Ricorre il mobbing atipico in quei casi di comportamenti illeciti secondo i principi generali, sebbene, non riconducibili a nessuna fattispecie tipicamente descritta da una legge; nonché nei casi in cui il comportamento, in sé e per sé considerato, è lecito, ma è la moltiplicazione, la reiterazione, lo scopo programmatico, l’obiettivo perseguito dal mobber che qualifica quel complesso di comportamenti come illegittimo.
Fra i casi di mobbing atipico bisogna ricordare il comportamento offensivo e mortificante al ritorno dal lungo periodo di malattia: il lavoratore si assenta per malattia per lungo tempo; quando ritorna sul luogo di lavoro, viene adibito a mansioni inferiori, subisce offese, etc.

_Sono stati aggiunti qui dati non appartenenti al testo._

(** A node that began has a path from the starter along succeeded nodes. *)
Lemma TraceOK_path t x :
  TraceOK w t → EvStart x ∈ t →
  ∃ p, pathTo w p x ∧ ∀ y, y ∈ p → y = x ∨ succeeded t y.
Proof.
  intros Ht. revert x.
  induction Ht as [|t id stops fin Ht IH Herr Hstop Hnew Hpred Hs Hfin]; intros x Hx.
  - by apply elem_of_nil in Hx.
  - assert (∀ y, EvStart y ∈ t →
              ∃ p, pathTo w p y ∧
                   ∀ z, z ∈ p → z = y ∨ succeeded (t ++ EvStart id :: stops ++ [fin]) z)
      as IH'.
    { intros y Hy. destruct (IH y Hy) as [p [Hp Hall]]. exists p. split; [done|].
      intros z Hz. destruct (Hall z Hz) as [->|Hz']; [by left|right].
      by apply succeeded_app_l. }
    apply segment_elem in Hx. destruct Hx as [Hx|[Hx|[Hx|Hx]]].
    + by apply IH'.
    + simplify_eq. destruct Hpred as [->|[p [He Hp]]].
      * exists [starterId w]. split; [constructor|].
        intros y Hy. apply list_elem_of_singleton in Hy. by left.
      * destruct Hp as [o Ho].
        destruct (IH' p (TraceOK_success_started _ _ _ Ht Ho)) as [path [Hpath Hall]].
        exists (path ++ [id]). split; [by econstructor|].
        intros y Hy. apply elem_of_app in Hy as [Hy|Hy].
        -- destruct (Hall y Hy) as [->|Hy']; [|by right].
           right. apply succeeded_app_l. by exists o.
        -- apply list_elem_of_singleton in Hy. by left.
    + by apply (stops_elem _ _ Hs) in Hx.
    + by destruct Hfin as [->|[outs ->]].
Qed.

(** A failure is the last event of its trace. *)
Lemma TraceOK_error_last t a :
  TraceOK w t → EvError a ∈ t → ∃ t', t = t' ++ [EvError a].
Proof.
  destruct 1 as [|t id stops fin Ht Herr Hstop Hnew Hpred Hs Hfin]; intros Ha.
  - by apply elem_of_nil in Ha.
  - apply segment_elem in Ha.
    destruct Ha as [Ha|[Ha|[Ha|Ha]]]; [by apply Herr in Ha|done| |].
    { by apply (stops_elem _ _ Hs) in Ha. }
    subst fin. exists (t ++ EvStart id :: stops).
    by rewrite <- app_assoc.
Qed.

End TraceFacts.

(** ** The loop *)

Lemma RunOK_ext w r r' :
  RunOK w r →
  trace r' = trace r →
  nodeExecutions (execution r') = nodeExecutions (execution r) →
  aborted r' = aborted r →
  (∃ extra, logs (execution r') = logs (execution r) ++ extra) →
  RunOK w r'.
Proof.
  intros [Ht Hsucc Hlog Hrec Hab] Htr Hne Ha [extra Hl].
  split; rewrite ?Htr, ?Hne, ?Ha; try done.
  intros a Hin. destruct (Hlog a Hin) as [l [Hl1 Hl2]].
  exists l. split; [|done]. rewrite Hl. apply elem_of_app. by left.
Qed.

Lemma RunOK_node w r r' id res :
  RunOK w r →
  (∀ a, EvError a ∉ trace r) →
  aborted r = false →
  EvStart id ∉ trace r →
  (id = starterId w ∨ ∃ p, hasEdge w p id ∧ succeeded (trace r) p) →
  NodeRan id r r' res →
  RunOK w r'.
Proof.
  intros [Ht Hsucc Hlog Hrec Hab] Hnoerr Ha Hnew Hpred [Hst Hlogs Hev].
  destruct Hev as (stops & fin & ne & Htr & Hs & Hab' & Hne & Hout).
  assert (EvStop ∉ trace r) as Hnostop.
  { intros Hin. apply Hab in Hin. congruence. }
  assert (fin = EvError id ∨ ∃ outs, fin = EvSuccess id outs) as Hfin.
  { destruct res; simpl in Hout.
    - left. tauto.
    - right. destruct Hout as [_ [outs [_ ->]]]. by eexists. }
  split.
  - rewrite Htr. by constructor.
  - intros x o Hin. rewrite Htr in Hin. apply segment_elem in Hin.
    rewrite Hne. destruct Hin as [Hin|[Hin|[Hin|Hin]]].
    + rewrite lookup_insert_ne; [by apply Hsucc|].
      intros ->. apply Hnew. by eapply TraceOK_success_started.
    + done.
    + by apply (stops_elem _ _ Hs) in Hin.
    + destruct res; simpl in Hout.
      * destruct Hout as [_ [-> _]]. done.
      * destruct Hout as [Hst' [outs [Houts ->]]]. simplify_eq.
        exists ne. by rewrite lookup_insert_eq.
  - intros a Hin. rewrite Htr in Hin. apply segment_elem in Hin.
    destruct Hin as [Hin|[Hin|[Hin|Hin]]].
    + by apply Hnoerr in Hin.
    + done.
    + by apply (stops_elem _ _ Hs) in Hin.
    + destruct res; simpl in Hout.
      * destruct Hout as [_ [-> Hl]]. by simplify_eq.
      * destruct Hout as [_ [outs [_ ->]]]. done.
  - intros j ne' Hj Herr. rewrite Hne in Hj. rewrite Htr. apply segment_elem.
    destruct (decide (id = j)) as [->|Hneq].
    + rewrite lookup_insert_eq in Hj. simplify_eq.
      destruct res; simpl in Hout.
      * destruct Hout as [_ [-> _]]. tauto.
      * destruct Hout as [Hst' _]. congruence.
    + rewrite lookup_insert_ne in Hj by done. left. by eapply Hrec.
  - rewrite Hab', Htr, segment_elem. destruct stops as [|s0 stops]; simpl.
    + rewrite Ha. split; [done|]. intros [?|[?|[H|?]]]; try done.
      * by apply elem_of_nil in H.
      * subst. by destruct Hfin as [?|[? ?]].
    + split; [|done]. intros _. right; right; left.
      apply Forall_cons in Hs as [<- _]. by left.
Qed.

Lemma findNode_Some w id node :
  findNode w id = Some node → node ∈ nodes w ∧ node_id node = id.
Proof.
  unfold findNode. intros H. apply find_some in H as [Hin Hid].
  split; [by apply list_elem_of_In|]. by apply bool_decide_eq_true in Hid.
Qed.

Lemma findNode_None w id n : findNode w id = None → n ∈ nodes w → node_id n ≠ id.
Proof.
  unfold findNode. intros H Hin. apply list_elem_of_In in Hin.
  pose proof (find_none _ _ H n Hin) as Hn. by apply bool_decide_eq_false in Hn.
Qed.

Lemma getConnectedNodes_elem w x n :
  n ∈ getConnectedNodes w x ↔ n ∈ nodes w ∧ hasEdge w x (node_id n).
Proof.
  unfold getConnectedNodes, hasEdge. rewrite list_elem_of_filter, list_elem_of_fmap.
  split.
  - intros [[e [Ht He]] Hn]. apply list_elem_of_filter in He as [Hs He].
    split; [done|]. by exists e.
  - intros [Hn [e [He [Hs Ht]]]]. split; [|done].
    exists e. split; [done|]. by apply list_elem_of_filter.
Qed.

Section LoopFacts.

Context (reg : string → option BlockConfig) (w : Workflow) (env : gmap string string).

Riguardo a questi comportamenti offensivi c’è un ulteriore dato positivo molto rilevante rappresentato dai D. Lgs. 215 e 216 del 2003, che prevedono, in chiave teleologica, una definizione di mobbing riferita alla molestia avente lo scopo o l’effetto di violare la dignità di una persona o di creare un clima intimidatorio, ostile, degradante, umiliante ed offensivo.
Ancora si ricordano i casi di molestie morali sui luoghi di lavoro; ad esempio, i casi in cui il mobbing si realizza nelle forme del maltrattamento (art. 572 c.p.) o della violenza privata.
Ad esempio, il lavoratore viene costretto a fare delle prestazioni cui non gli spetterebbero sotto la minaccia di licenziamento.
Oppure il caso, venuto recentemente alla cronaca, di costringere con violenza morale il lavoratore ad accettare retribuzioni inferiori a quelle legali o contrattuali in mancanza di alternative di lavoro serie. Al riguardo, la Corte di Cassazione ha parlato di estorsione ex art. 629 c.p..
La giurisprudenza ha anche evocato interessanti casi di invito alle dimissioni esercitato in modo particolarmente pressante ai danni del prestatore di lavoro. Sul punto si è osservato che tale invito in sé e per sé non è illecito, tuttavia può diventare comportamento illecito per le modalità, per la forma, per la coazione che può indurre, anche psicologicamente, sulla parte debole del rapporto.
Qual è la possibile tutela del lavoratore indotto alle dimissioni da un pressante invito di parte datoriale?
Secondo la giurisprudenza, queste dimissioni potrebbero essere annullate, ma il lavoratore dovrebbe dimostrare l’incapacità (naturale) cui è stato ridotto, ai sensi dell’art. 428 c.c., oppure la violenza come causa di annullamento del contratto ai sensi dell’art. 1434 c.c..
Ma quando non ricorrono questi presupposti, la tutela risarcitoria è comunque possibile attraverso il concetto di mobbing, che, per l’appunto, determina un allargamento della tutela della parte debole del rapporto.